▶ [Exercise requirements]:
Go through the entries below from the first line and transcribe each one exactly, ending with the line that contains "HC Hk; [lia|].".

Records from a data collection:

======

Lemma clear_bss_run h0 p n k h : Bss h0 p n → Clearing h0 p n k h → (k < n)%nat →
  ∃ h', clear_bss (n - k) h = Done tt h' ∧ Clearing h0 p n n h'.
Proof.
  intros HB. remember (n - k)%nat as d eqn:Hd. revert k h Hd. induction d as [|d IH]; intros k h Hd HC Hk; [lia|].
  cbn [clear_bss]. destruct (clearing_step h0 p n k h HB HC Hk) as (h1 & -> & HC1). do 2 hget.
  rewrite (cl_t0 _ _ _ _ _ HC1), (cl_t1 _ _ _ _ _ HC1). destruct HB as (Hn & HB).
  destruct (decide (S k = n)) as [<-|Hne].
  - exists h1. split; [|done]. by destruct (Z.ltb_spec (bss_start + 8 * Z.of_nat (S k)) bss_end); [lia|].
  - destruct (Z.ltb_spec (bss_start + 8 * Z.of_nat (S k)) bss_end); [|lia]. apply (IH (S k)); [lia|done|lia].
Qed.

Lemma clear_user_run h0 p n k h : Bss h0 p n → Clearing h0 p n k h → (k ≤ n)%nat →
  ∃ h', clear_user_bss (S (n - k)) h = Done tt h' ∧ Clearing h0 p n n h'.
Proof.
  intros HB. remember (n - k)%nat as d eqn:Hd. revert k h Hd. induction d as [|d IH]; intros k h Hd HC Hk.
  - assert (k = n) as -> by lia. exists h. split; [|done]. cbn [clear_user_bss]. do 2 hget.
    rewrite (cl_t0 _ _ _ _ _ HC), (cl_t1 _ _ _ _ _ HC). destruct HB as (Hn & _). by rewrite (proj2 (Z.leb_le _ _)) by lia.
  - remember (S d) as d' eqn:Hd'. cbn [clear_user_bss]. subst d'. do 2 hget. rewrite (cl_t0 _ _ _ _ _ HC), (cl_t1 _ _ _ _ _ HC).
    rewrite (proj2 (Z.leb_gt _ _)) by (destruct HB as (Hn & _); lia).
    destruct (clearing_step h0 p n k h HB HC ltac:(lia)) as (h1 & -> & HC1). apply (IH (S k)); [lia|done|lia].
Qed.

Lemma clearing_start h p n : Bss h p n → ∃ h', (∀ f : M hart unit, (li (T 0) bss_start;; li (T 1) bss_end;; f) h = f h') ∧
  Clearing (set_x (T 1) bss_end h) p n 0 h' ∧ Bss (set_x (T 1) bss_end h) p n.
Proof.
  intros HB. eexists. split; [intros f; unfold li; do 2 hstep; reflexivity|]. split; [|exact HB]. destruct HB as (Hn & H0 & H64 & HS).
  assert (u64 bss_start = bss_start ∧ u64 bss_end = bss_end) as [E0 E1] by (split; apply wrap_small; lia). rewrite E0, E1. split; try done.
  - rewrite get_x_x, get_x_same by done. lia.
  - intros r Hr. destruct (decide (r = T 1)) as [->|Hne]; [done|]. by rewrite !get_x_x by done.
Qed.

(** The kernel starts on its own stack with every word of its bss zero, and no
    other word of the memory changed; the section is not empty, as the stack
    is in it. *)
Theorem entry_clears_bss h n :
  hmode h = PRV_M → (0 < n)%nat → Bss h bss_start n →
  ∃ h', entry n h = Done tt h' ∧ hpc h' = start_at ∧ get_x Sp h' = u64 boot_stack_top ∧ hmode h' = PRV_M ∧
    (∀ i, 0 ≤ i < Z.of_nat n → hmem h' !! (bss_start + 8 * i) = Some 0) ∧
    (∀ a, (∀ i, 0 ≤ i < Z.of_nat n → a ≠ bss_start + 8 * i) → hmem h' !! a = hmem h !! a).
Proof.
  intros Hmo Hn HB. unfold entry. change (li Sp boot_stack_top) with (modify (set_x Sp (u64 boot_stack_top))). hstep. set (h1 := set_x Sp _ h).
  destruct (clearing_start h1 bss_start n HB) as (h2 & -> & HC & HB2).
  destruct (clear_bss_run _ _ _ _ _ HB2 HC Hn) as (h3 & E & [_ _ Hm Hr _ Hmo3]). rewrite Nat.sub_0_r in E. mstep E.
  eexists. split; [reflexivity|]. cbn [set_pc hpc hmode hmem]. rewrite get_x_pc, Hr, Hmo3, Hm by done. split_and!; try done.
  - intros i Hi. by apply zeroed_in.
  - intros a Ha. by apply zeroed_out.
Qed.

======

▶ [Answer to the problem]:
Lemma clear_bss_run h0 p n k h : Bss h0 p n → Clearing h0 p n k h → (k < n)%nat →
  ∃ h', clear_bss (n - k) h = Done tt h' ∧ Clearing h0 p n n h'.
Proof.
  intros HB. remember (n - k)%nat as d eqn:Hd. revert k h Hd. induction d as [|d IH]; intros k h Hd HC Hk; [lia|].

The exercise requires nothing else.